### Material for this task

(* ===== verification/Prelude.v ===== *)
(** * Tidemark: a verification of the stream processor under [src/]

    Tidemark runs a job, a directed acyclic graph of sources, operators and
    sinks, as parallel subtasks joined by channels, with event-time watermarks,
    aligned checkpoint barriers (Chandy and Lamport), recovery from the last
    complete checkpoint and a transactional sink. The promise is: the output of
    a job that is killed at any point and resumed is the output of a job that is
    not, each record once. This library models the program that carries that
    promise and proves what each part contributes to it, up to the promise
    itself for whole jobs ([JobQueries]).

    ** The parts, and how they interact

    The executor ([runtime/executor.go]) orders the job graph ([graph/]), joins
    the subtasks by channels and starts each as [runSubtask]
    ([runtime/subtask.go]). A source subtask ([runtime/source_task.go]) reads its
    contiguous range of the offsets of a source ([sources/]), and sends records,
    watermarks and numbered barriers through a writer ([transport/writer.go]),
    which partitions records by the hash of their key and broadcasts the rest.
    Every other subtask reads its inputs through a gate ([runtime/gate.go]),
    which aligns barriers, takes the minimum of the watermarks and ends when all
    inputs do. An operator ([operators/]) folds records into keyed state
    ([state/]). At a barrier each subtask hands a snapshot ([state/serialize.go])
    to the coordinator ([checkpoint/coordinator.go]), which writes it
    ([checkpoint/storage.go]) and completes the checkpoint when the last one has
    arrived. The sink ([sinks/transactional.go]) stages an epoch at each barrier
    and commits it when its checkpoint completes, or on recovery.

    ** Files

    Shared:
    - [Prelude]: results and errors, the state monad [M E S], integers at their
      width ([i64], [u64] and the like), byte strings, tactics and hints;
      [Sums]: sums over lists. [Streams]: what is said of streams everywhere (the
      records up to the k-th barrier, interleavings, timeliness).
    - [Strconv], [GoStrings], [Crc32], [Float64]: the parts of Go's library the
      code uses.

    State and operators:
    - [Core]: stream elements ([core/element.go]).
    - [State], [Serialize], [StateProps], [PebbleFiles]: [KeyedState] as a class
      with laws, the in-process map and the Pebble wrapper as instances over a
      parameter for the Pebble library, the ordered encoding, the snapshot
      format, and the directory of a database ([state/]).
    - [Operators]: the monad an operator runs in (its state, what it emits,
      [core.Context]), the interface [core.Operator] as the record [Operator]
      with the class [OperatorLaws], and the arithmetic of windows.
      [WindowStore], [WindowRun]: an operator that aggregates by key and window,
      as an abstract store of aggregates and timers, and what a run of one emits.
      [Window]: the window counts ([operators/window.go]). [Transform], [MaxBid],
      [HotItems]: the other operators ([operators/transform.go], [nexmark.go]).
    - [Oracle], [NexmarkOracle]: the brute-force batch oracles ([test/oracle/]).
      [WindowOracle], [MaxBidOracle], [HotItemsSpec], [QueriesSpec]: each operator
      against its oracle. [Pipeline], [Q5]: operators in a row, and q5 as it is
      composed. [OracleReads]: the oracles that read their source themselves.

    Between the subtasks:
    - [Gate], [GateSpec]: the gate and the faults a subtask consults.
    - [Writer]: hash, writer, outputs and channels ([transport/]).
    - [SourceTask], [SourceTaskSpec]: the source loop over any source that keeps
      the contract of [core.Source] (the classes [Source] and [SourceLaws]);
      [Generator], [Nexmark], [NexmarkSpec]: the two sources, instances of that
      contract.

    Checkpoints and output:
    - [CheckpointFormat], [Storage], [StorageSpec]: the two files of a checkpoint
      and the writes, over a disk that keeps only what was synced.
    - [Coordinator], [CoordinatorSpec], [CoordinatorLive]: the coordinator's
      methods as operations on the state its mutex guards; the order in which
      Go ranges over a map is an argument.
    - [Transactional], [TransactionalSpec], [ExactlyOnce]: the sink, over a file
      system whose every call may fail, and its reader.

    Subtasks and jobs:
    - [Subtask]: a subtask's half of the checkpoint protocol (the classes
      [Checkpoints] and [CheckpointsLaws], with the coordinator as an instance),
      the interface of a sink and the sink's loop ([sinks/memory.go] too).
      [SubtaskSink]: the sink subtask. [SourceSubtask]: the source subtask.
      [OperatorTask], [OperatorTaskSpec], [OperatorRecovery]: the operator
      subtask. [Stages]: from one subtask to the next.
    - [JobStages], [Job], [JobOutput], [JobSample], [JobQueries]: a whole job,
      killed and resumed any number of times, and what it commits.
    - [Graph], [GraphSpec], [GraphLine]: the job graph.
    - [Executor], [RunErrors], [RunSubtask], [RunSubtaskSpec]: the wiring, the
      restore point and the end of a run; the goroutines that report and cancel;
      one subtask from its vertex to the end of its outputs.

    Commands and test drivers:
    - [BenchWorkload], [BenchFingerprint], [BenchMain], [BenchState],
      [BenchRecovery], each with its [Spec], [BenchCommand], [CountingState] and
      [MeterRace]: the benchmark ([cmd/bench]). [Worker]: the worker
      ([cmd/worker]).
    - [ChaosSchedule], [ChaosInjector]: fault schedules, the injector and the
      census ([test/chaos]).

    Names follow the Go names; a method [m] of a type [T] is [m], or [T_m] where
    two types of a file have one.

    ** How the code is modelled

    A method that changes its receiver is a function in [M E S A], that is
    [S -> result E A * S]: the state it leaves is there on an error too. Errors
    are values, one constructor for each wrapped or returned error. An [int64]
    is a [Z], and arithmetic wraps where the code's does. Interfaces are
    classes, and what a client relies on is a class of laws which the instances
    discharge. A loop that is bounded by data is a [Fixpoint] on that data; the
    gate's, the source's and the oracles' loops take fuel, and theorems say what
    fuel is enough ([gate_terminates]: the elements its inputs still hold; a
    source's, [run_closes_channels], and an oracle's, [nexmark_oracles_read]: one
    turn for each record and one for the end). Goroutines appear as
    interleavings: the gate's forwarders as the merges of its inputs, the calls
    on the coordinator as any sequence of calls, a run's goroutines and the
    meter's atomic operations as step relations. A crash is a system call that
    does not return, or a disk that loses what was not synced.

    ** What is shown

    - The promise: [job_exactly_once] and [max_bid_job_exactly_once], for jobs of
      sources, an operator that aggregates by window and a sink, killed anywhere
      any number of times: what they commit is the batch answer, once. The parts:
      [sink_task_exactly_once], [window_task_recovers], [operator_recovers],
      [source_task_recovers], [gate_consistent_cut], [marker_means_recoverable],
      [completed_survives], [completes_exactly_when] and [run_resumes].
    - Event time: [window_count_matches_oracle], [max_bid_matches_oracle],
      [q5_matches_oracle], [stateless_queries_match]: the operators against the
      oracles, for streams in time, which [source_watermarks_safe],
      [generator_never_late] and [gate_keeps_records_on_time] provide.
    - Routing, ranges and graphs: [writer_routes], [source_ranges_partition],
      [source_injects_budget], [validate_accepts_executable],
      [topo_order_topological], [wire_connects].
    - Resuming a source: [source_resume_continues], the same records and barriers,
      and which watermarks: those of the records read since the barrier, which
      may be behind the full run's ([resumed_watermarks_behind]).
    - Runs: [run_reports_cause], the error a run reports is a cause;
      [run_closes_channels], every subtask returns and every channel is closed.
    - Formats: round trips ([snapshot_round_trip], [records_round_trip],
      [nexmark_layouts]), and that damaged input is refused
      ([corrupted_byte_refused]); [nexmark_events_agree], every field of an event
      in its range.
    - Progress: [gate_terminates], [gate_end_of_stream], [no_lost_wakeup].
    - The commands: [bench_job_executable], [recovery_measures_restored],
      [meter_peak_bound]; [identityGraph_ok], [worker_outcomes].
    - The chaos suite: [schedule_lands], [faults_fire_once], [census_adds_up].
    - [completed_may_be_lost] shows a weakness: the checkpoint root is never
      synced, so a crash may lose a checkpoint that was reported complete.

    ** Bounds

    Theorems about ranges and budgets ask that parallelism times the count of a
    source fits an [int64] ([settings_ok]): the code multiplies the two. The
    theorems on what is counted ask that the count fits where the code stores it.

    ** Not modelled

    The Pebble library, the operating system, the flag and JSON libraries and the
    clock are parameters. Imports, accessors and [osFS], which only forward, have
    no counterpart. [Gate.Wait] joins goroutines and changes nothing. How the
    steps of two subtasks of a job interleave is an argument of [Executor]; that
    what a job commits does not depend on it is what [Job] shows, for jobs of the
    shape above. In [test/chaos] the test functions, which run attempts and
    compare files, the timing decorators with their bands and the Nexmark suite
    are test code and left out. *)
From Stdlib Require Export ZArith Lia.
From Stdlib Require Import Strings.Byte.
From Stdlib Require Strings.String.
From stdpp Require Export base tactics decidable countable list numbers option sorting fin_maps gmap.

### What you have to do
Write down again, exactly as given, only the lines above that fall from the line with "[WindowStore], [WindowRun]: an" to the line with "[QueriesSpec]: each operator", inclusive.

### Your response
      [WindowStore], [WindowRun]: an operator that aggregates by key and window,
      as an abstract store of aggregates and timers, and what a run of one emits.
      [Window]: the window counts ([operators/window.go]). [Transform], [MaxBid],
      [HotItems]: the other operators ([operators/transform.go], [nexmark.go]).
    - [Oracle], [NexmarkOracle]: the brute-force batch oracles ([test/oracle/]).
      [WindowOracle], [MaxBidOracle], [HotItemsSpec], [QueriesSpec]: each operator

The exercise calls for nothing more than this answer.